Pariwisata Indonesia Cari Cara yang Kreatif Untuk Mengejar Target yang Lebih Baik
Tuhan selalu punya cara untuk berbicara dengan umatnya. Tak semua orang sanggup menangkap makna di balik peristiwa
Editor: Toni Bramantoro
Mungkin ide ini bukan yang pertama, tapi gagasan besar itu selalu nyaring di saat menemukan momentum besar. Bencana yang membuat Bandara Internasional Lombok (BIL) tutup, dan Bandara Ngurah Rai buka tutup, mengingatkan akan pentingnya konnektivitas alternative.
“Mengapa kita tidak berani memikirkan jembatan Selat Lombok? Yang mengkoneksi Bali-Lombok dari Padang Bay? Juga Jembatan Selat Bali? Yang menghubungkan Ketapang Gilimanuk?” ungkap Taufan.
Dengan begitu, ketika bandara tutup, tidak ada masalah. Tidak perlu stress, tidak perlu meneteskan air mata, karena ada alternative jalur darat.

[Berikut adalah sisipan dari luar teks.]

(** * stdnum.it.aic: Italian AIC codes

    A shallow embedding of [stdnum/it/aic.py] and the properties of its
    conversion, checksum and validation functions.

    Modelling conventions.
    - A Python [str] is a list of characters ([text]).  Characters are the
      8-bit [ascii] type; the case and whitespace tables are Python's on the
      ASCII range, and a character above 127 is carried through unchanged
      (it has no case and is not whitespace).
    - Python integers are unbounded, hence [Z]; [//] and [%] with a positive
      divisor are [Z.div] and [Z.modulo] (both round towards minus
      infinity).
    - Exceptions are values of [exn]; a function that may raise returns a
      [result]. *)

From Stdlib Require Import ZArith Ascii String List Bool Lia.
From Equations Require Import Equations.
Import ListNotations.
Local Open Scope Z_scope.

(** ** Text, exceptions and the error monad *)

Definition text := list ascii.

Definition lit (s : string) : text := list_ascii_of_string s.

(** Modelled from the spec: the error taxonomy of [stdnum.exceptions]
    (InvalidFormat, InvalidLength and InvalidChecksum, all specializations of
    the common validation-failure category [ValidationError]).  [ValueError]
    and [IndexError] are Python's own exceptions and are outside that
    category. *)
Inductive exn : Type :=
| InvalidFormat
| InvalidLength
| InvalidChecksum
| ValueError
| IndexError.

Definition is_ValidationError (e : exn) : bool :=
  match e with
  | InvalidFormat | InvalidLength | InvalidChecksum => true
  | ValueError | IndexError => false
  end.

Inductive result (A : Type) : Type :=
| Ok (a : A)
| Raise (e : exn).
Arguments Ok {A} a.
Arguments Raise {A} e.

Definition bind {A B : Type} (m : result A) (k : A -> result B) : result B :=
  match m with
  | Ok a => k a
  | Raise e => Raise e
  end.

Notation "x <- m ;; k" := (bind m (fun x => k))
  (at level 61, m at next level, right associativity).
Notation "' pat <- m ;; k" := (bind m (fun pat => k))
  (at level 61, pat pattern, m at next level, right associativity).
Notation "m ;;; k" := (bind m (fun _ => k))
  (at level 61, right associativity).

Fixpoint mapM {A B : Type} (f : A -> result B) (l : list A) : result (list B) :=
  match l with
  | [] => Ok []
  | a :: r => b <- f a ;; bs <- mapM f r ;; Ok (b :: bs)
  end.

(** ** The Python built-ins the module uses *)

(** Dividing by at least two shortens the binary representation: the
    termination measure of the two division loops, [str]'s and
    [to_base32]'s. *)
Ltac log2_decreases :=
  apply Z2Nat.inj_lt; try apply Z.log2_nonneg;
  match goal with
  | |- Z.log2 (?n / ?d) < Z.log2 ?n =>
      assert (0 <= n / d) by (apply Z.div_pos; lia);
      let E := fresh "E" in
      destruct (Z.eq_dec (n / d) 0) as [E | E];
      [ rewrite E; change (Z.log2 0) with 0; apply Z.log2_pos; lia
      | apply Z.log2_lt_pow2; [lia |];
        assert (n / d <= n / 2) by (apply Z.div_le_compat_l; lia);
        assert (n / 2 < 2 ^ Z.log2 n);
        [ apply Z.div_lt_upper_bound; [lia |];
          rewrite <- Z.pow_succ_r by apply Z.log2_nonneg;
          apply Z.log2_spec; lia
        | lia ] ]
  end.

Module Py.

(** [c.upper()] on one character. *)
Definition upper_char (c : ascii) : ascii :=
  let n := N_of_ascii c in
  if ((97 <=? n) && (n <=? 122))%N then ascii_of_N (n - 32) else c.

(** [s.upper()]. *)
Definition upper (s : text) : text := map upper_char s.

(** [c.isspace()] for a character of a [str]. *)
Definition is_space (c : ascii) : bool :=
  let n := N_of_ascii c in
  (((9 <=? n) && (n <=? 13)) || ((28 <=? n) && (n <=? 32)))%N.

(** The whitespace [int] skips around the digits of an ASCII string (C's
    [isspace]). *)
Definition is_c_space (c : ascii) : bool :=
  let n := N_of_ascii c in
  (((9 <=? n) && (n <=? 13)) || (n =? 32))%N.

(** Dropping the leading, the trailing, and the surrounding characters
    that count as whitespace. *)
Fixpoint lstrip_of (space : ascii -> bool) (s : text) : text :=
  match s with
  | c :: r => if space c then lstrip_of space r else s
  | [] => []
  end.

Definition rstrip_of (space : ascii -> bool) (s : text) : text :=
  rev (lstrip_of space (rev s)).

Definition strip_of (space : ascii -> bool) (s : text) : text :=
  rstrip_of space (lstrip_of space s).

(** [s.strip()]. *)
Definition strip (s : text) : text := strip_of is_space s.

(** [c in s] for a one-character [c]. *)
Definition contains (s : text) (c : ascii) : bool :=
  existsb (Ascii.eqb c) s.

(** [s.index(c)] for a one-character [c]; [ValueError] when absent. *)
Fixpoint index (s : text) (c : ascii) : result Z :=
  match s with
  | [] => Raise ValueError
  | x :: r => if Ascii.eqb x c then Ok 0 else i <- index r c ;; Ok (i + 1)
  end.

(** [s[i]], with Python's negative indices; [IndexError] out of range. *)
Definition getitem (s : text) (i : Z) : result ascii :=
  let len := Z.of_nat (length s) in
  let j := if i <? 0 then i + len else i in
  if (j <? 0) || (len <=? j) then Raise IndexError
  else match nth_error s (Z.to_nat j) with
       | Some c => Ok c
       | None => Raise IndexError
       end.

Definition text_eqb (a b : text) : bool :=
  if list_eq_dec ascii_dec a b then true else false.

Definition is_digit (c : ascii) : bool :=
  let n := N_of_ascii c in ((48 <=? n) && (n <=? 57))%N.

Definition digit_val (c : ascii) : Z := Z.of_N (N_of_ascii c) - 48.

Definition digit_char (d : Z) : ascii := ascii_of_N (Z.to_N (d + 48)).

(** The digits of an integer literal: decimal digits, where single
    underscores may separate two digits. *)
Fixpoint parse_digits (acc : Z) (after_digit : bool) (s : text) : result Z :=
  match s with
  | [] => if after_digit then Ok acc else Raise ValueError
  | c :: r =>
      if is_digit c then parse_digits (10 * acc + digit_val c) true r
      else if Ascii.eqb c "_"
           then (if after_digit then parse_digits acc false r
                 else Raise ValueError)
           else Raise ValueError
  end.

(** [int(s)] in base ten: surrounding whitespace, an optional sign, digits. *)
Definition int (s : text) : result Z :=
  match strip_of is_c_space s with
  | c :: r =>
      if Ascii.eqb c "-" then n <- parse_digits 0 false r ;; Ok (- n)
      else if Ascii.eqb c "+" then parse_digits 0 false r
      else parse_digits 0 false (c :: r)
  | [] => Raise ValueError
  end.

(** The decimal digits of a non-negative integer, most significant first. *)
Equations? digits_of (n : Z) : text by wf (Z.to_nat (Z.log2 n)) lt :=
  digits_of n with Z_lt_dec n 10 => {
    | left _ := [digit_char n];
    | right _ := digits_of (n / 10) ++ [digit_char (n mod 10)] }.
Proof.
  log2_decreases.
Qed.

(** [str(n)] for an integer. *)
Definition str (n : Z) : text :=
  if n <? 0 then "-"%char :: digits_of (- n) else digits_of n.

(** [s.zfill(width)]: zeros go after a leading sign. *)
Definition zfill (width : nat) (s : text) : text :=
  let pad := repeat "0"%char (width - length s) in
  match s with
  | c :: r =>
      if Ascii.eqb c "+" || Ascii.eqb c "-" then c :: pad ++ r else pad ++ s
  | [] => pad
  end.

(** [sum(l)]. *)
Definition sum (l : list Z) : Z := fold_left Z.add l 0.

(** [enumerate(l)]. *)
Definition enumerate {A : Type} (l : list A) : list (Z * A) :=
  combine (map Z.of_nat (seq 0 (length l))) l.

End Py.

(** Modelled from the spec: [stdnum.util.clean], the cleaning utility
    [clean(text, charsToStrip)] that removes the specified characters from
    the string. *)
Definition clean (number deletechars : text) : text :=
  filter (fun x => negb (Py.contains deletechars x)) number.

(** ** The module *)

(** The table of AIC base32 allowed chars. *)
Definition AIC_TABLE : text := lit "0123456789BCDFGHJKLMNPQRSTUVWXYZ".

(** The body of the [for idx, x in enumerate(string)] loop of
    [from_base32]; a failing [index] is the [ValueError] that the
    [except] clause turns into [InvalidFormat]. *)
Fixpoint from_base32_loop (l : list (Z * ascii)) (tot : Z) : result Z :=
  match l with
  | [] => Ok tot
  | (idx, x) :: r =>
      match Py.index AIC_TABLE (Py.upper_char x) with
      | Ok i => from_base32_loop r (tot + i * 32 ^ idx)
      | Raise _ => Raise InvalidFormat
      end
  end.
(** * DroneBL.py: a shallow embedding of [dronebl.py] and its properties

    The development follows the layout of the script: Python values and
    exceptions, dictionaries, the validators handed to [argparse], the
    configuration loader, the request builder, the RPC exchange with the
    response parser, and the query table.

    Python dictionaries keep insertion order, and several loops of the
    script iterate over them, so a dictionary is an association list with
    unique keys.  Text is [string]; [len] is [String.length]. *)

From Stdlib Require Import ZArith List String Ascii Bool Lia PeanoNat.
From Stdlib Require Import DecimalString.
From Stdlib Require PrimFloat.
Import ListNotations.
Set Warnings "-register-all".
Open Scope string_scope.
Open Scope Z_scope.

(** ** Exceptions and results *)

(** The exceptions the script raises or lets escape.  [SystemExit] is what
    [sys.exit] raises; it is not a subclass of [Exception]. *)
Inductive exn : Type :=
| ValueError (msg : string)
| TypeError (msg : string)
| KeyError (key : string)
| AttributeError (msg : string)
| UnboundLocalError (name : string)
| OtherError (msg : string)
| SystemExit (code : Z).

(** A Python call either returns a value or raises. *)
Inductive outcome (A : Type) : Type :=
| Ret (a : A)
| Raise (e : exn).
Arguments Ret {A} a.
Arguments Raise {A} e.

(** [except Exception] catches everything of ours except [SystemExit]. *)
Definition is_Exception (e : exn) : bool :=
  match e with
  | SystemExit _ => false
  | _ => true
  end.

(** The status the interpreter exits with: 0 after a normal return, the
    low byte of the code of a [SystemExit], 1 with a traceback for any
    other exception that nothing caught. *)
Definition exit_status {A : Type} (o : outcome A) : Z :=
  match o with
  | Ret _ => 0
  | Raise (SystemExit c) => c mod 256
  | Raise _ => 1
  end.

Definition returned {A : Type} (o : outcome A) : Prop :=
  exists a, o = Ret a.

(** ** Dictionaries *)

Module Dict.

Definition t (V : Type) : Type := list (string * V).

Definition empty {V : Type} : t V := [].

(** [d.get(k)], [d[k]] when the key is there. *)
Fixpoint get {V : Type} (k : string) (d : t V) : option V :=
  match d with
  | [] => None
  | (k', v) :: d' => if String.eqb k k' then Some v else get k d'
  end.

(** [k in d] *)
Definition mem {V : Type} (k : string) (d : t V) : bool :=
  match get k d with
  | Some _ => true
  | None => false
  end.

(** [d[k] = v]: an existing key keeps its place, a new one goes last. *)
Fixpoint set {V : Type} (k : string) (v : V) (d : t V) : t V :=
  match d with
  | [] => [(k, v)]
  | (k', v') :: d' =>
      if String.eqb k k' then (k', v) :: d' else (k', v') :: set k v d'
  end.

Definition keys {V : Type} (d : t V) : list string := map fst d.

(** [{**a, **b}] *)
Definition update {V : Type} (a b : t V) : t V :=
  fold_left (fun acc kv => set (fst kv) (snd kv) acc) b a.

End Dict.

(** ** Python values read from the configuration file *)

(** What [json.load] can return.  A float is a binary64, as in Python. *)
Inductive json : Type :=
| JNull
| JBool (b : bool)
| JInt (n : Z)
| JFloat (f : PrimFloat.float)
| JStr (s : string)
| JList (l : list json)
| JObj (d : list (string * json)).

(** Truth value testing, as [if x:] does it. *)
Definition truthy (x : json) : bool :=
  match x with
  | JNull => false
  | JBool b => b
  | JInt n => negb (n =? 0)
  | JFloat f => negb (PrimFloat.eqb f PrimFloat.zero)
  | JStr s => negb (String.eqb s "")
  | JList l => match l with [] => false | _ => true end
  | JObj d => match d with [] => false | _ => true end
  end.

(** [str] of an [int]. *)
Definition str_int (n : Z) : string := NilZero.string_of_int (Z.to_int n).

(** ** Elements of [xml.etree.ElementTree] *)

(** An element has a tag, an attribute dictionary, an optional text and
    children.  The values of the attributes are strings in a parsed
    document; in a request the script stores whatever the configuration
    holds under [rpckey]. *)
Inductive element (V : Type) : Type :=
  Element (tag : string) (attrib : Dict.t V) (text : option string)
          (children : list (element V)).
Arguments Element {V} tag attrib text children.

Definition tag {V : Type} (e : element V) : string :=
  match e with Element t _ _ _ => t end.
Definition attrib {V : Type} (e : element V) : Dict.t V :=
  match e with Element _ a _ _ => a end.
Definition text {V : Type} (e : element V) : option string :=
  match e with Element _ _ x _ => x end.
Definition children {V : Type} (e : element V) : list (element V) :=
  match e with Element _ _ _ c => c end.
(** * RLCU ground-station pad link: a shallow embedding of [rlcu_socket.py]

    The development follows the Python module function by function:
    the telemetry codec ([TELEMETRY_STRUCT], [_parse_telemetry]), the pad
    store of [globals.py] ([Pad], [pad_data]), the discovery handler, the
    command register ([send_command]), the telemetry loop, the connection
    worker and the staleness ticker.

    Python [int] is [Z], Python [float] is a binary64 [spec_float], [bytes]
    is [list byte], [str] is [string], and every [dict] is a [gmap].  Calls
    into the operating system (socket reads and writes, the clock) take the
    value the environment answered as an explicit argument. *)

From Stdlib Require Import ZArith Lia List Strings.Byte Floats.SpecFloat.
From stdpp Require Import gmap strings list.
Import ListNotations.

Local Open Scope Z_scope.

(* ===================================================================== *)
(** * Part I.  Definitions                                                *)
(* ===================================================================== *)

(** ** Bytes and little-endian words *)

Definition byte_val (b : byte) : Z := Z.of_N (Byte.to_N b).

Definition byte_of (z : Z) : byte :=
  default x00 (Byte.of_N (Z.to_N (z mod 256))).

(** [struct] reads a little-endian 32-bit word from four bytes. *)
Definition le32 (b0 b1 b2 b3 : byte) : Z :=
  byte_val b0 + 256 * byte_val b1 + 65536 * byte_val b2
  + 16777216 * byte_val b3.

Definition to_le32 (w : Z) : list byte :=
  [byte_of w; byte_of (w / 256); byte_of (w / 65536); byte_of (w / 16777216)].

(** ** IEEE 754 binary32 patterns and Python floats

    A Python [float] is a binary64 number; it is represented by the
    standard library's [spec_float] in binary64 canonical form
    ([prec = 53], [emax = 1024]).  [spec_float] carries no NaN payload:
    no operation of this program observes one. *)

Definition prec32 : Z := 24.
Definition emax32 : Z := 128.
Definition prec64 : Z := 53.
Definition emax64 : Z := 1024.

Definition f32_sign (w : Z) : bool := Z.odd (w / 2147483648).
Definition f32_expo (w : Z) : Z := (w / 8388608) mod 256.
Definition f32_frac (w : Z) : Z := w mod 8388608.

(** The binary32 number denoted by a 32-bit pattern. *)
Definition float32_of_bits (w : Z) : spec_float :=
  let s := f32_sign w in
  let e := f32_expo w in
  let f := f32_frac w in
  if e =? 0 then
    (if f =? 0 then S754_zero s else S754_finite s (Z.to_pos f) (-149))
  else if e =? 255 then
    (if f =? 0 then S754_infinity s else S754_nan)
  else S754_finite s (Z.to_pos (f + 8388608)) (e - 150).

Definition sign_bit (s : bool) : Z := if s then 2147483648 else 0.

(** The 32-bit pattern of a binary32 number (NaN as the default quiet NaN). *)
Definition bits_of_float32 (x : spec_float) : Z :=
  match x with
  | S754_zero s => sign_bit s
  | S754_infinity s => sign_bit s + 2139095040
  | S754_nan => 2143289344
  | S754_finite s m e =>
      if Z.pos m <? 8388608 then sign_bit s + Z.pos m
      else sign_bit s + (e + 150) * 8388608 + (Z.pos m - 8388608)
  end.

(** The number of zero bits that widening appends to a binary32 mantissa
    to make it a 53-bit one. *)
Definition widen_shift (m : positive) : positive :=
  Z.to_pos (53 - Z.pos (digits2_pos m)).

(** Widening binary32 to binary64 (what unpacking an [f] field does). *)
Definition widen (x : spec_float) : spec_float :=
  match x with
  | S754_finite s m e => binary_round prec64 emax64 s m e
  | _ => x
  end.

(** Narrowing binary64 to binary32 with round-to-nearest-even; packing an
    [f] field raises [OverflowError] when a finite value rounds to an
    infinity. *)
Definition narrow (x : spec_float) : option spec_float :=
  match x with
  | S754_finite s m e =>
      match binary_round prec32 emax32 s m e with
      | S754_infinity _ => None
      | y => Some y
      end
  | _ => Some x
  end.

Definition unpack_f32 (b0 b1 b2 b3 : byte) : spec_float :=
  widen (float32_of_bits (le32 b0 b1 b2 b3)).

Definition pack_f32 (x : spec_float) : option (list byte) :=
  match narrow x with
  | Some y => Some (to_le32 (bits_of_float32 y))
  | None => None
  end.

(** A Python [int] used where a [float] is expected. *)
Definition float_of_int (z : Z) : spec_float :=
  binary_normalize prec64 emax64 z 0 false.

Definition float_gt (x y : spec_float) : bool := SFltb y x.
Definition float_ge (x y : spec_float) : bool := SFleb y x.
Definition float_le (x y : spec_float) : bool := SFleb x y.
Definition float_lt (x y : spec_float) : bool := SFltb x y.
Definition float_sub (x y : spec_float) : spec_float :=
  SFsub prec64 emax64 x y.

(** ** The telemetry codec: [TELEMETRY_STRUCT = struct.Struct("<ff??Bx")] *)

Definition TELEMETRY_STRUCT_size : nat := 12.

Record telemetry := mkTelemetry {
  t_voltage : spec_float;
  t_rssi : spec_float;
  t_rbf_status : bool;
  t_squib_continuity : bool;
  t_igniter_id : Z
}.

(** The [?] format: any non-zero byte is [True]. *)
Definition unpack_bool (b : byte) : bool := negb (byte_val b =? 0).
Definition pack_bool (b : bool) : byte := if b then x01 else x00.

(** [_parse_telemetry]; [None] is the [ValueError] of a size mismatch. *)
Definition _parse_telemetry (frame : list byte) : option telemetry :=
  match frame with
  | [v0; v1; v2; v3; r0; r1; r2; r3; rbf; cont; ign; _] =>
      Some {| t_voltage := unpack_f32 v0 v1 v2 v3;
              t_rssi := unpack_f32 r0 r1 r2 r3;
              t_rbf_status := unpack_bool rbf;
              t_squib_continuity := unpack_bool cont;
              t_igniter_id := byte_val ign |}
  | _ => None
  end.

(** Modelled from the spec: the encoder of a telemetry frame.  The
    repository only decodes; the frame is produced by the pad.  This is
    [TELEMETRY_STRUCT.pack] for the layout of the external interface:
    two little-endian float32, two one-byte booleans, the igniter id and a
    zero padding byte.  [None] is the error [struct] raises for a float
    outside the binary32 range or an id outside [0, 255]. *)
Definition pack_telemetry (t : telemetry) : option (list byte) :=
  match pack_f32 (t_voltage t), pack_f32 (t_rssi t) with
  | Some v, Some r =>
      if (0 <=? t_igniter_id t) && (t_igniter_id t <=? 255) then
        Some (v ++ r ++ [pack_bool (t_rbf_status t);
                         pack_bool (t_squib_continuity t);
                         byte_of (t_igniter_id t); x00])
      else None
  | _, _ => None
  end.

(** The frame of the worked example: voltage 11.4, rssi -48.0, interlock
    in place, continuity present, igniter 2. *)
Definition example_frame : list byte :=
  [x66; x66; x36; x41; x00; x00; x40; xc2; x00; x01; x02; x00].

(** ** The pad store: [globals.py] *)

Definition n_pads : Z := 6.

(** The colour names the source stores as strings. *)
Inductive color := red | green | yellow | black.
(** Serving requests one after another. *)
Fixpoint serve_all (jobs : list Job) (w : World) : World :=
  match jobs with
  | [] => w
  | (ep, e, req) :: rest => serve_all rest (serve ep e req w).2
  end.

(** The entry [sd] was written by the [k]-th request of the run: a valid,
    authenticated upload, whose id and caller the entry carries. *)
Definition created_by (jobs : list Job) (k : nat) (sd : StoredDoc) : Prop :=
  ∃ e req user,
    jobs !! k = Some (PostUpload, e, req)
    ∧ verifyToken e req = inr user
    ∧ validate_in_order req = None
    ∧ id sd = local_id e
    ∧ userId (fields sd) = uid user
    ∧ uploadedAt (fields sd) = ServerTimestampSentinel.

Definition later (a b : nat) : Prop := (b < a)%nat.

(** The entries are in the order latest created first: going down the
    list, the requests that created them come strictly earlier in the run. *)
Definition latest_created_first (jobs : list Job) (docs : list StoredDoc) : Prop :=
  ∃ ks, Forall2 (created_by jobs) ks docs ∧ StronglySorted later ks.

(** ** Concurrent local creates *)

(** The awaits of an upload (verifyIdToken, and multer storing the part)
    come before the handler body and touch [disk] only.  The local branch
    of the body (server.js 187-190) has no await: once a request reaches
    it, the read of the metadata file, the unshift and the write run to the
    end before the event loop takes up another request.  Concurrent
    requests of one server process therefore leave the metadata file that
    [run_uploads] leaves on serving them whole, in the order in which they
    reach the branch.  Writers outside that event loop are not held back by
    anything: the source takes no lock on the file. *)

(** The (time, random) pair a local id is built from. *)
Definition draw (job : Env * Request) : N * N :=
  (clock_id job.1, rand_id job.1).

Definition id_of_draw (d : N * N) : string :=
  "local-" +:+ num_to_string d.1 +:+ "-" +:+ num_to_string d.2.

(** The two file accesses of the local create branch (server.js 187-190):
    [readLocalMetadata()], and [writeLocalMetadata] of the array that was
    read with the new entry put in front. *)
Definition create_read (w : World) : list StoredDoc := local_docs w.

Definition create_write (e : Env) (entry : StoredDoc) (all : list StoredDoc)
  (w : World) : World :=
  (writeLocalMetadata e (entry :: all) w).2.

(** Two writers that do not exclude each other (two server processes on one
    upload directory): both read, then both write. *)
Definition interleaved_creates (eA eB : Env) (entryA entryB : StoredDoc)
  (w : World) : World :=
  let allA := create_read w in
  let allB := create_read w in
  create_write eB entryB allB (create_write eA entryA allA w).

(** A run against the local store: alice uploads, bob uploads, alice sets
    the status of her record, alice uploads again. *)
Definition third_upload_env : Env :=
  {| dirname := "/srv/app"; verifyIdToken := sample_idp;
     clock_file := 1700000001800; rand_file := 11;
     clock_id := 1700000001801; rand_id := 12;
     auto_id := "Zq3xAutoId3"; server_time := 1700000001900;
     firestore_read_fails := false; firestore_write_fails := false;
     writeFile_fails := false; unlink_fails := false |}.

Definition sample_run : list Job :=
  [ (PostUpload, sample_env,
     request (Some "Bearer token-alice") "" JUndefined (Some small_pdf));
    (PostUpload, second_upload_env,
     request (Some "Bearer token-bob") "" JUndefined (Some small_pdf));
    (PatchStatus, sample_env,
     request (Some "Bearer token-alice") (local_id sample_env) (JStr "reviewed") None);
    (PostUpload, third_upload_env,
     request (Some "Bearer token-alice") "" JUndefined (Some small_pdf)) ].

(** Two uploads that reach the local branch at the same time, and two that
    draw the same (time, random) pair. *)
Definition two_uploads : list (Env * Request) :=
  [ (sample_env, request (Some "Bearer token-alice") "" JUndefined (Some small_pdf));
    (second_upload_env,
     request (Some "Bearer token-bob") "" JUndefined (Some small_pdf)) ].

Definition same_draw_uploads : list (Env * Request) :=
  [ (sample_env, request (Some "Bearer token-alice") "" JUndefined (Some small_pdf));
    (sample_env, request (Some "Bearer token-bob") "" JUndefined (Some small_pdf)) ].

(** * Properties *)

(** ** The library functions on sample inputs *)

Example extname_upper : NodeLib.extname "Lease.PDF" = ".PDF".
Proof. reflexivity. Qed.

Example extname_last_dot : NodeLib.extname "archive.tar.gz" = ".gz".
Proof. reflexivity. Qed.

Example extname_dotfile : NodeLib.extname ".bashrc" = "".
Proof. reflexivity. Qed.

Example extname_in_directory : NodeLib.extname "dir.d/notes" = "".
Proof. reflexivity. Qed.

Example bearer_token_of_header :
  NodeLib.split_second "Bearer " "Bearer token-alice" = "token-alice".
Proof. reflexivity. Qed.

Example filter_accepts_small_pdf : fileFilter small_pdf = true.
Proof. reflexivity. Qed.

Example local_id_sample : local_id sample_env = "local-1700000000005-42".
Proof. reflexivity. Qed.

(** ** Authentication *)

Lemma verifyToken_no_bearer e req :
  no_bearer req →
  verifyToken e req = inl (respond 401 (BMessage false "No token provided")).
Proof.
  intros [Hnone | (h & Hh & Hpre)]; unfold verifyToken.
  - by rewrite Hnone.
  - rewrite Hh, Hpre. simpl. by rewrite orb_true_r.
Qed.

Lemma verifyToken_invalid e req h :
  authorization req = Some h →
  startsWith h "Bearer " = true →
  verifyIdToken e (split_second "Bearer " h) = None →
  verifyToken e req = inl (respond 401 (BMessage false "Unauthorized")).
Proof.
  intros Hh Hpre Hver. unfold verifyToken. rewrite Hh, Hpre.
  destruct (String.eqb_spec h "") as [-> | _]; [discriminate Hpre |].
  simpl. by rewrite Hver.
Qed.

(** C5. A request to a protected route whose Authorization header is missing
    or does not start with "Bearer " is answered 401 "No token provided";
    one whose bearer token the identity provider rejects is answered 401
    "Unauthorized".  In both cases the answer and the world do not depend on
    what is registered after [verifyToken] (the handler is not run), and the
    world is left as it was. *)
Theorem unauthenticated_request_rejected
  (ep : Endpoint) (next : Principal → Route) (e : Env) (req : Request) (w : World) :
  (no_bearer req →
     serve ep e req w = (respond 401 (BMessage false "No token provided"), w) ∧
     protect next e req w = (respond 401 (BMessage false "No token provided"), w))
  ∧
  (∀ h, authorization req = Some h →
        startsWith h "Bearer " = true →
        verifyIdToken e (split_second "Bearer " h) = None →
     serve ep e req w = (respond 401 (BMessage false "Unauthorized"), w) ∧
     protect next e req w = (respond 401 (BMessage false "Unauthorized"), w)).
Proof.
  split.
  - intros Hno. unfold serve, protect.
    by rewrite (verifyToken_no_bearer e req Hno).
  - intros h Hh Hpre Hver. unfold serve, protect.
    by rewrite (verifyToken_invalid e req h Hh Hpre Hver).
Qed.

Lemma unauthenticated_request_rejected_witness :
  post_upload sample_env (request None "" JUndefined (Some small_pdf)) local_world
    = (respond 401 (BMessage false "No token provided"), local_world)
  ∧ delete_document sample_env (request (Some "Bearer forged") "local-1-1" JUndefined None)
      local_world
    = (respond 401 (BMessage false "Unauthorized"), local_world).
Proof.
  split.
  - apply (unauthenticated_request_rejected PostUpload upload_handler sample_env
             (request None "" JUndefined (Some small_pdf)) local_world).
    left. reflexivity.
  - destruct (unauthenticated_request_rejected DeleteDocument delete_handler sample_env
                (request (Some "Bearer forged") "local-1-1" JUndefined None) local_world)
      as [_ Hinvalid].
    destruct (Hinvalid "Bearer forged" eq_refl eq_refl eq_refl) as [_ Hprotect].
    exact Hprotect.
Defined.

(** ** Ownership *)

Lemma serve_authenticated ep e req w user :
  verifyToken e req = inr user →
  serve ep e req w = after_auth ep user e req w.
Proof. intros Hauth. unfold serve, protect. by rewrite Hauth. Qed.

Lemma not_owner_test (owner caller : string) :
  owner ≠ caller → negb (String.eqb owner caller) = true.
Proof. intros Hne. by destruct (String.eqb_spec owner caller). Qed.

Lemma owner_test (owner caller : string) :
  owner = caller → negb (String.eqb owner caller) = false.
Proof. intros ->. by rewrite String.eqb_refl. Qed.

(** What [stored_record] says in each backend. *)
Lemma stored_record_remote w rid d :
  db w = true → stored_record w rid = Some d → collection w !! rid = Some d.
Proof. unfold stored_record. by intros ->. Qed.

Lemma stored_record_local w rid d :
  db w = false → stored_record w rid = Some d →
  ∃ idx hit, find_by_id rid (local_docs w) = Some (idx, hit) ∧ fields hit = d.
Proof.
  unfold stored_record. intros ->. 
  destruct (find_by_id rid (local_docs w)) as [[idx hit]|] eqn:Hfind; [|done].
  simpl. intros [= <-]. eauto.
Qed.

Memang membutuhkan biaya besar? Tetapi kalau pariwisata dijadikan leading sector, mengapa takut? Infrastruktur juga harus diprioritaskan dong? Yang bisa mensupport pertumbuhan industri pariwisata.
"Toh kalau dimulai sekarang, juga baru akan selesai 5-10 tahun yang akan datang? Tapi ada rencana besar menuju ke sana,” kata Taufan Rahmadi.
Selain itu, lanjut Taufan, saatnya dibangun sarana dermaga yang bagus, yang bisa menghubungkan Lombok-Bali-Banyuwangi ke arah barat, dan Sampai NTT kearah timur dalam package yang regular. Sehingga kalau pun hambatan ada di udara dan darat, masih ada moda transportasi laut yang siaga angkut.
Di sinilah peran cruise atau kapal pesiar yang secara rutin bergerak dari dari dermaga ke dermaga di kota-kota itu.
“Pariwisata kita akan semakin maju tak terbendung,” ujar Taufan, aktivis penggerak Wisata Syariah di Lombok “Pulau Seribu Masjid” dan Provinsi NTB “Sejuta Tahfidz Al Qur’an” itu.
Rupanya, banyak hikmah di balik bencana di pariwisata.